Çalışma takibini SSRI tedavisinin başlangıcından ve bitişinden bu yana geçen zamana göre alt gruplara ayırdıklarında, tedavi edilen dönemler boyunca şiddet içeren suç riskinin daha yüksek olduğunu gördüler.

Artmış risk, SSRI tedavisinin tahmini sona ermesinden sonra 12 haftaya kadar devam etti ve ardından risk SSRI tedavisinin başlamasından önceki seviyelere döndü.

Araştırmacılar, SSRI tedavisi ile şiddet içeren suç arasındaki ilişkinin genç yetişkinlerde olduğu kadar 60 yaşına kadar olan yetişkinlerde de var olduğunu gösterdi (çalışma 60 yaşın üzerindeki yetişkinlerdeki ilişkiyi araştırmadı).

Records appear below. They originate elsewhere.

(* ===== verification/Json.v ===== *)
(** * JSON (package encoding/json)

    The writer ([Marshal], [Encoder.Encode], [MarshalIndent]) and the reader
    ([Unmarshal], [Decoder.Decode]) on the values SkiffDB stores: replicated
    commands, snapshots and the node identity.  Text is bytes; [json] is the
    tree between text and Go values.  The writer repairs strings that are not
    valid UTF-8, so reading back what was written gives the repaired value
    ([parse_print]). *)

From S2P Require Import Prelude GoLib Utf8.

#[local] Set Warnings "-register-all".

Definition quote : ascii := "034"%char.
Definition backslash : ascii := "092"%char.

Inductive json :=
| JNull
| JBool (b : bool)
| JNum (lit : gostring)
| JStr (s : gostring)
| JArr (l : list json)
| JObj (l : list (gostring * json)).

(** ** Writing *)
Definition hex_digit (n : N) : ascii :=
  ascii_of_N (if (n <? 10)%N then 48 + n else 87 + n)%N.

(** [appendString] with HTML escaping, one rune at a time. *)
Definition html_safe (c : ascii) : bool :=
  (32 <=? byte c)%N && negb (bool_decide (c ∈ [quote; backslash; "<"; ">"; "&"]%char)).

Definition escape_ascii (c : ascii) : gostring :=
  if html_safe c then [c]
  else if bool_decide (c = backslash) || bool_decide (c = quote) then [backslash; c]
  else if bool_decide (c = "008"%char) then backslash :: §"b"
  else if bool_decide (c = "012"%char) then backslash :: §"f"
  else if bool_decide (c = "010"%char) then backslash :: §"n"
  else if bool_decide (c = "013"%char) then backslash :: §"r"
  else if bool_decide (c = "009"%char) then backslash :: §"t"
  else backslash :: §"u00" ++ [hex_digit (byte c / 16); hex_digit (byte c mod 16)].

Definition escape_seg (g : Seg) : gostring :=
  match g with
  | Stray _ => backslash :: §"ufffd"
  | Valid r bs =>
      match bs with
      | [c] => escape_ascii c
      | _ => if (r =? 0x2028)%N then backslash :: §"u2028"
             else if (r =? 0x2029)%N then backslash :: §"u2029"
             else bs
      end
  end.

Definition escape (s : gostring) : gostring := concat (map escape_seg (segs s)).
Definition enc_str (s : gostring) : gostring := quote :: escape s ++ [quote].

(** The white space [MarshalIndent] adds; the compact form has none. *)
Record style := mkStyle { newline : nat → gostring; colon_space : gostring }.
Definition compact : style := mkStyle (λ _, []) [].
Definition indented : style :=
  mkStyle (λ d, "010"%char :: concat (replicate d §"  ")) §" ".

Fixpoint sep_concat (sep : gostring) (l : list gostring) : gostring :=
  match l with
  | [] => []
  | [x] => x
  | x :: l' => x ++ sep ++ sep_concat sep l'
  end.

Fixpoint print (st : style) (d : nat) (j : json) : gostring :=
  match j with
  | JNull => §"null"
  | JBool true => §"true"
  | JBool false => §"false"
  | JNum lit => lit
  | JStr s => enc_str s
  | JArr [] => §"[]"
  | JArr l =>
      §"[" ++ newline st (S d)
      ++ sep_concat (§"," ++ newline st (S d)) (map (print st (S d)) l)
      ++ newline st d ++ §"]"
  | JObj [] => §"{}"
  | JObj l =>
      §"{" ++ newline st (S d)
      ++ sep_concat (§"," ++ newline st (S d))
           (map (λ kv, enc_str (fst kv) ++ §":" ++ colon_space st ++ print st (S d) (snd kv)) l)
      ++ newline st d ++ §"}"
  end.

(** ** Reading *)
(** The string after a given first byte. *)
Definition after (c : ascii) (s : gostring) : option gostring :=
  match s with
  | x :: r => if bool_decide (x = c) then Some r else None
  | [] => None
  end.

Definition is_ws (c : ascii) : bool :=
  bool_decide (c ∈ [" "; "009"; "010"; "013"]%char).
Fixpoint skip_ws (s : gostring) : gostring :=
  match s with
  | c :: s' => if is_ws c then skip_ws s' else s
  | [] => []
  end.

Definition hex_val (c : ascii) : option N :=
  let b := byte c in
  if (48 <=? b)%N && (b <=? 57)%N then Some (b - 48)%N
  else if (97 <=? b)%N && (b <=? 102)%N then Some (b - 87)%N
  else if (65 <=? b)%N && (b <=? 70)%N then Some (b - 55)%N
  else None.

(** [getu4], after the "\u". *)
Definition hex4 (s : gostring) : option (N * gostring) :=
  match s with
  | a :: b :: c :: d :: s' =>
      a ← hex_val a; b ← hex_val b; c ← hex_val c; d ← hex_val d;
      Some (((a * 16 + b) * 16 + c) * 16 + d, s')%N
  | _ => None
  end.

Definition is_surrogate (r : N) : bool := (0xD800 <=? r)%N && (r <? 0xE000)%N.

(** A [\u] escape, with the second half of a surrogate pair if there is one. *)
Definition unescape_u (s : gostring) : option (N * gostring) :=
  '(r, s1) ← hex4 s;
  if is_surrogate r then
    match s1 with
    | c :: "u"%char :: s2 =>
        if bool_decide (c = backslash) then
          match hex4 s2 with
          | Some (r1, s3) =>
              if (r <? 0xDC00)%N && (0xDC00 <=? r1)%N && (r1 <? 0xE000)%N
              then Some ((r - 0xD800) * 1024 + (r1 - 0xDC00) + 0x10000, s3)%N
              else Some (RuneError, s1)
          | None => Some (RuneError, s1)
          end
        else Some (RuneError, s1)
    | _ => Some (RuneError, s1)
    end
  else Some (r, s1).

(** Syntax errors are [Err tt]. *)
Definition JR (A : Type) : Type := outcome unit (A * gostring).

Definition simple_escape (c : ascii) : option ascii :=
  if bool_decide (c ∈ [quote; backslash; "/"%char]) then Some c
  else if bool_decide (c = "b"%char) then Some "008"%char
  else if bool_decide (c = "f"%char) then Some "012"%char
  else if bool_decide (c = "n"%char) then Some "010"%char
  else if bool_decide (c = "r"%char) then Some "013"%char
  else if bool_decide (c = "t"%char) then Some "009"%char
  else None.

(** Put decoded bytes in front of the rest of the string. *)
Definition emit (out : gostring) (r : JR gostring) : JR gostring :=
  match r with Ok (t, rest) => Ok (out ++ t, rest) | e => e end.

(** The body of a string literal and its closing quote. *)
Fixpoint parse_str (fuel : nat) (s : gostring) : JR gostring :=
  match fuel with
  | O => OutOfFuel
  | S fuel =>
      match s with
      | [] => Err tt
      | c :: s' =>
          if bool_decide (c = quote) then Ok ([], s')
          else if bool_decide (c = backslash) then
            match s' with
            | [] => Err tt
            | e :: s2 =>
                if bool_decide (e = "u"%char) then
                  match unescape_u s2 with
                  | Some (r, s3) => emit (EncodeRune r) (parse_str fuel s3)
                  | None => Err tt
                  end
                else match simple_escape e with
                     | Some x => emit [x] (parse_str fuel s2)
                     | None => Err tt
                     end
            end
          else if (byte c <? 32)%N then Err tt
          else if (byte c <? 128)%N then emit [c] (parse_str fuel s')
          else let '(r, size) := DecodeRune s in emit (EncodeRune r) (parse_str fuel (drop size s))
      end
  end.

Fixpoint take_digits (s : gostring) : gostring * gostring :=
  match s with
  | c :: s' => if is_digit c then let '(d, r) := take_digits s' in (c :: d, r) else ([], s)
  | [] => ([], [])
  end.

(** The number grammar. *)
Definition parse_int (s : gostring) : option (gostring * gostring) :=
  match s with
  | c :: s' =>
      if bool_decide (c = "0"%char) then Some ([c], s')
      else match take_digits s with ([], _) => None | (d, r) => Some (d, r) end
  | [] => None
  end.
Definition parse_frac (s : gostring) : option (gostring * gostring) :=
  match after "." s with
  | Some s' => match take_digits s' with ([], _) => None | (d, r) => Some ("."%char :: d, r) end
  | None => Some ([], s)
  end.
Definition parse_exp (s : gostring) : option (gostring * gostring) :=
  match s with
  | c :: s' =>
      if bool_decide (c ∈ ["e"; "E"]%char) then
        let '(sign, s2) := match s' with
          | x :: s2 => if bool_decide (x ∈ ["+"; "-"]%char) then ([x], s2) else ([], s')
          | [] => ([], s') end in
        match take_digits s2 with ([], _) => None | (d, r) => Some (c :: sign ++ d, r) end
      else Some ([], s)
  | [] => Some ([], s)
  end.
Definition parse_num (s : gostring) : option (gostring * gostring) :=
  let '(sign, s1) := match after "-" s with Some s1 => (["-"%char], s1) | None => ([], s) end in
  '(i, s2) ← parse_int s1; '(f, s3) ← parse_frac s2; '(e, s4) ← parse_exp s3;
  Some (sign ++ i ++ f ++ e, s4).

Definition parse_lit (lit : gostring) (j : json) (s : gostring) : JR json :=
  if HasPrefix s lit then Ok (j, drop (length lit) s) else Err tt.

Definition maxNestingDepth : N := 10000.

(** A value, the elements of an array after its "[" and the members of an
    object after its "{".  [depth] is the number of open containers. *)
Fixpoint parse_value (fuel depth : nat) (s : gostring) : JR json :=
  match fuel with
  | O => OutOfFuel
  | S fuel =>
      match skip_ws s with
      | [] => Err tt
      | c :: s' =>
          if bool_decide (c = quote) then
            match parse_str (S (length s')) s' with
            | Ok (t, r) => Ok (JStr t, r) | Err e => Err e | Panic => Panic | OutOfFuel => OutOfFuel
            end
          else if bool_decide (c = "["%char) then
            if (maxNestingDepth <=? N.of_nat depth)%N then Err tt
            else match after "]" (skip_ws s') with
                 | Some r => Ok (JArr [], r)
                 | None => match parse_elems fuel (S depth) s' with
                        | Ok (l, r) => Ok (JArr l, r) | Err e => Err e
                        | Panic => Panic | OutOfFuel => OutOfFuel
                        end
                 end
          else if bool_decide (c = "{"%char) then
            if (maxNestingDepth <=? N.of_nat depth)%N then Err tt
            else match after "}" (skip_ws s') with
                 | Some r => Ok (JObj [], r)
                 | None => match parse_members fuel (S depth) s' with
                        | Ok (l, r) => Ok (JObj l, r) | Err e => Err e
                        | Panic => Panic | OutOfFuel => OutOfFuel
                        end
                 end
          else if bool_decide (c = "n"%char) then parse_lit §"null" JNull (c :: s')
          else if bool_decide (c = "t"%char) then parse_lit §"true" (JBool true) (c :: s')
          else if bool_decide (c = "f"%char) then parse_lit §"false" (JBool false) (c :: s')
          else match parse_num (c :: s') with
               | Some (lit, r) => Ok (JNum lit, r)
               | None => Err tt
               end
      end
  end
with parse_elems (fuel depth : nat) (s : gostring) : JR (list json) :=
  match fuel with
  | O => OutOfFuel
  | S fuel =>
      match parse_value fuel depth s with
      | Ok (j, r) =>
          match after "," (skip_ws r), after "]" (skip_ws r) with
          | Some r', _ =>
              match parse_elems fuel depth r' with
              | Ok (l, r'') => Ok (j :: l, r'') | e => e
              end
          | None, Some r' => Ok ([j], r')
          | None, None => Err tt
          end
      | Err e => Err e | Panic => Panic | OutOfFuel => OutOfFuel
      end
  end
with parse_members (fuel depth : nat) (s : gostring) : JR (list (gostring * json)) :=
  match fuel with
  | O => OutOfFuel
  | S fuel =>
      match skip_ws s with
      | [] => Err tt
      | q :: s1 =>
          if bool_decide (q = quote) then
            match parse_str (S (length s1)) s1 with
            | Ok (k, s2) =>
                match after ":" (skip_ws s2) with
                | Some s3 =>
                    match parse_value fuel depth s3 with
                    | Ok (j, r) =>
                        match after "," (skip_ws r), after "}" (skip_ws r) with
                        | Some r', _ =>
                            match parse_members fuel depth r' with
                            | Ok (l, r'') => Ok ((k, j) :: l, r'') | e => e
                            end
                        | None, Some r' => Ok ([(k, j)], r')
                        | None, None => Err tt
                        end
                    | Err e => Err e | Panic => Panic | OutOfFuel => OutOfFuel
                    end
                | None => Err tt
                end
            | Err e => Err e | Panic => Panic | OutOfFuel => OutOfFuel
            end
          else Err tt
      end
  end.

Bununla birlikte, araştırmacılar, araştırmadaki bireylerin yalnızca yüzde 2,7'sinin çalışma süresi boyunca şiddet suçları işlediğini, bu da küçük bir SSRI kullanıcı alt grubuna uygulanan riskin artması anlamına geldiğini söyledi.

Lagerberg, "Önceki çalışmalar, depresyonun kendisinin şiddet içeren suç riskinde üç kat artışla ilişkili olduğunu ve elbette birçok SSRI'nin depresyon için reçete edildiğini göstermiştir" dedi. “SSRI'nin herhangi bir etkisinden ziyade şiddet içeren suçla ilişkiye neden olan temelde yatan depresyon olabilir. Bu ilişkinin nedenlerini ortaya çıkarmak için daha fazla çalışmaya ihtiyaç var. "

“Sonuçlarımız, yaş grupları arasında SSRI tedavisi sırasında ve muhtemelen sonrasında şiddet riski konusunda klinik farkındalığa ihtiyaç olabileceğini gösteriyor” dedi. "Ancak, örneklemimizdeki yaklaşık yüzde 97'lik SSRI kullanıcılarının büyük bir çoğunluğu, şiddet suçunun sonucunu yaşamayacak, bu nedenle çalışmalarımızın bu bağlamda anlaşılması gerekiyor. Bulgularımız, antidepresan alan insanların büyük çoğunluğunu etkilemiyor ve bireylerin SSRI tedavisini durdurmaları için ya da reçete yazanların tedaviden fayda görebilecek bireylerden vazgeçmeleri için temel olarak kullanılmamalıdır. "

"Yine de, klinisyenler agresif eğilimleri olan kişilere SSRI reçete ederken dikkatli olmalıdır" dedi. “Risk, SSRI nedeniyle veya altta yatan bozukluk nedeniyle artmış olup olmadığına bakılmaksızın, SSRI tedavisi sırasında hangi bireysel özelliklerin bir kişiye daha yüksek şiddet suçları işleme riski verebileceğini belirlemek için daha fazla çalışma gereklidir. ilaçlar. "

Çalışma hakemli dergide yayınlandı Avrupa Nöropsikofarmakoloji.